Ecco il bilancio di MSF da 8 mesi di ricerca e soccorso in mare:

1. Il 2016 è già l’anno più letale di sempre e non è ancora finito.

Dal 1 gennaio a oggi almeno 4.690 uomini, donne e bambini sono morti cercando di attraversare il Mediterraneo, circa 1.000 in più rispetto a tutto il 2015. Questo numero non si deve a un aumento significativo degli arrivi ma solo a un’aumentata mortalità. Nel 2016, circa 1 persona su 41 è morta nella traversata. Nonostante i numeri scioccanti e l’enorme perdita di vite umane, la risposta dell’Europa è ancora quella della guerra ai trafficanti, focalizzata su misure deterrenti e sull’esternalizzazione delle frontiere più che sulla necessità di salvare vite e garantire passaggi sicuri in Europa. Con l’unico effetto di spingere i trafficanti a operare in modo ancora più pericoloso per evitare i controlli alle frontiere, a costo di ulteriori morti in mare.

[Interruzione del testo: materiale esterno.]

(* ===== verification/FsAsyncRouter.v ===== *)
(** Which reader serves each file of a file system submission, and on which engine
    (streamer/impl/async_io/fs_async_router).

    Files are grouped by mount; a file the asynchronous reader should not have is left to the synchronous one
    (-1).  The probes are those of MountCapabilities over the machine; the seams that replace them in tests are
    empty.  What other threads do meanwhile is [others] for the mounts and [others_dead] for the dead ones,
    which the engines' workers add to.  The strategy is asked once: it does not change once resolved
    (StrategyResolver).  Logging and the counters of the workers are left out. *)

From S2P Require Import Prelude ResponseCode Text Env Strategy StrategyResolver FsQueueDepth Alignment MountInfo.
From S2P Require Import MountCapabilities Task Workload AsyncIoWorker.

Definition dead_contains (device : Z) (dead : gset Z) : bool := bool_decide (device ∈ dead).
Definition dead_add (device : Z) (dead : gset Z) : gset Z := {[device]} ∪ dead.

Definition slash : ascii := "/"%char.

(** find_last_of the slash *)
Definition directory_of (path : text) : text :=
  match find_char slash (reverse path) with
  | None => txt "."
  | Some (_, before) => if decide (before = []) then txt "/" else reverse before
  end.

Record Groups := mkGroups {
  gr_by_file : list Z; gr_devices : list Z; gr_blocks : list Z; gr_depths : list Z; gr_registers : list bool }.

(** The two maps that live as long as the call: directory to group and device to group. *)
Record Grouping := mkGrouping { gg_groups : Groups; gg_by_directory : list (text * Z); gg_by_device : gmap Z Z }.

Fixpoint seen_directory (directory : text) (l : list (text * Z)) : option Z :=
  match l with [] => None | (d, group) :: l => if decide (d = directory) then Some group else seen_directory directory l end.

(** What the calls share: the dead mounts and the object that knows the mounts. *)
Record Router := mkRouter { ro_dead : gset Z; ro_mounts : MountCapabilities }.

Section Router.
Context {W : Type} `{!MountHost W}.
Context (types : gmap Z text) (env : environment) (page_size : Z).
Context (others : MountCapabilities → MountCapabilities) (others_dead : gset Z → gset Z).

Definition block_of (device : Z) (path : text) (r : Router) (w : W) : outcome Z * (Router * W) :=
  let '(answer, (m, w)) := MountCapabilities.direct_block env page_size others device path (ro_mounts r) w in
  ((let! x := answer in Ret x.2), (mkRouter (ro_dead r) m, w)).

(** ** Grouping *)

Context (depth : FsQueueDepth) (registers : option (text → bool)).

(** A new group, numbered in first-seen order. *)
Definition open_group (capability : MountCapability) (g : Grouping) : Z * Grouping :=
  let out := gg_groups g in
  let group := Z.of_nat (length (gr_devices out)) in
  let may_register := match registers with None => true | Some registers => registers (mc_fs_type capability) end in
  (group, mkGrouping
     (mkGroups (gr_by_file out) (gr_devices out ++ [mc_dev capability]) (gr_blocks out ++ [0])
               (gr_depths out ++ [for_type (mc_fs_type capability) depth]) (gr_registers out ++ [may_register]))
     (gg_by_directory g) (<[mc_dev capability := group]> (gg_by_device g))).

Definition group_of_capability (capability : MountCapability) (dead : gset Z) (g : Grouping) : Z * Grouping :=
  if dead_contains (mc_dev capability) dead then (-1, g)
  else if mc_memory_backed capability then (-1, g)
  else match gg_by_device g !! mc_dev capability with
       | Some group => (group, g)
       | None => open_group capability g
       end.

Definition remember_directory (directory : text) (group : Z) (g : Grouping) : Grouping :=
  mkGrouping (gg_groups g) (gg_by_directory g ++ [(directory, group)]) (gg_by_device g).

Definition group_of_directory (directory : text) (g : Grouping) (r : Router) (w : W) :
    outcome Z * (Grouping * (Router * W)) :=
  match seen_directory directory (gg_by_directory g) with
  | Some group => (Ret group, (g, (r, w)))
  | None =>
      let '(answer, (m, w)) := of_path types others directory (ro_mounts r) w in
      let r := mkRouter (others_dead (ro_dead r)) m in
      match answer with
      | Ret capability =>
          let '(group, g) := group_of_capability capability (ro_dead r) g in
          (Ret group, (remember_directory directory group g, (r, w)))
      | Throw (Code _) => (Ret (-1), (remember_directory directory (-1) g, (r, w)))
      | Throw e => (Throw e, (g, (r, w)))
      end
  end.

(** A range that is not empty and whose place in memory is not its place in the file. *)
Definition range_congruent (block : Z) (range : ReadRange) : bool :=
  (rr_size range =? 0) || is_congruent (rr_offset range) (rr_dst range) block.

Definition mount_serves (file : FileRanges) (device : Z) (r : Router) (w : W) : outcome bool * (Router * W) :=
  let '(support, (m, w)) := direct_support env page_size others device (fr_path file) (ro_mounts r) w in
  ((let! support := support in Ret (match support with SupportNo => false | _ => true end)), (mkRouter (ro_dead r) m, w)).

Definition reads_directly (file : FileRanges) (device : Z) (destination : Device) (r : Router) (w : W) :
    outcome bool * (Router * W) :=
  if reads_through_staging destination then mount_serves file device r w
  else
    let '(measured, (r, w)) := block_of device (fr_path file) r w in
    match (let! measured := measured in if negb (measured =? 0) then Ret measured else direct_block_size env) with
    | Throw e => (Throw e, (r, w))
    | Ret block => if forallb (range_congruent block) (fr_ranges file) then mount_serves file device r w else (Ret false, (r, w))
    end.

Definition with_groups (f : Groups → Groups) (g : Grouping) : Grouping :=
  mkGrouping (f (gg_groups g)) (gg_by_directory g) (gg_by_device g).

2. Uomini, donne e bambini stipati in barconi sempre più precari

Nel 2016 MSF ha soccorso persone da 134 gommoni di qualità estremamente scadente e da 19 barche di legno. Le grandi barche di legno del 2014 e 2015 sono state sostituite da gommoni economici e “mono-uso”, perché i trafficanti assumono che verranno intercettati e distrutti nell’ambito delle operazioni militari anti-scafisti dell’Unione Europea. Queste imbarcazioni di bassissima qualità hanno causato innumerevoli tragedie e MSF ha recuperato i corpi di persone asfissiate, schiacciate dal peso di centinaia di compagni di viaggio, annegate sul fondo dei gommoni in pozze tossiche di acqua e carburante.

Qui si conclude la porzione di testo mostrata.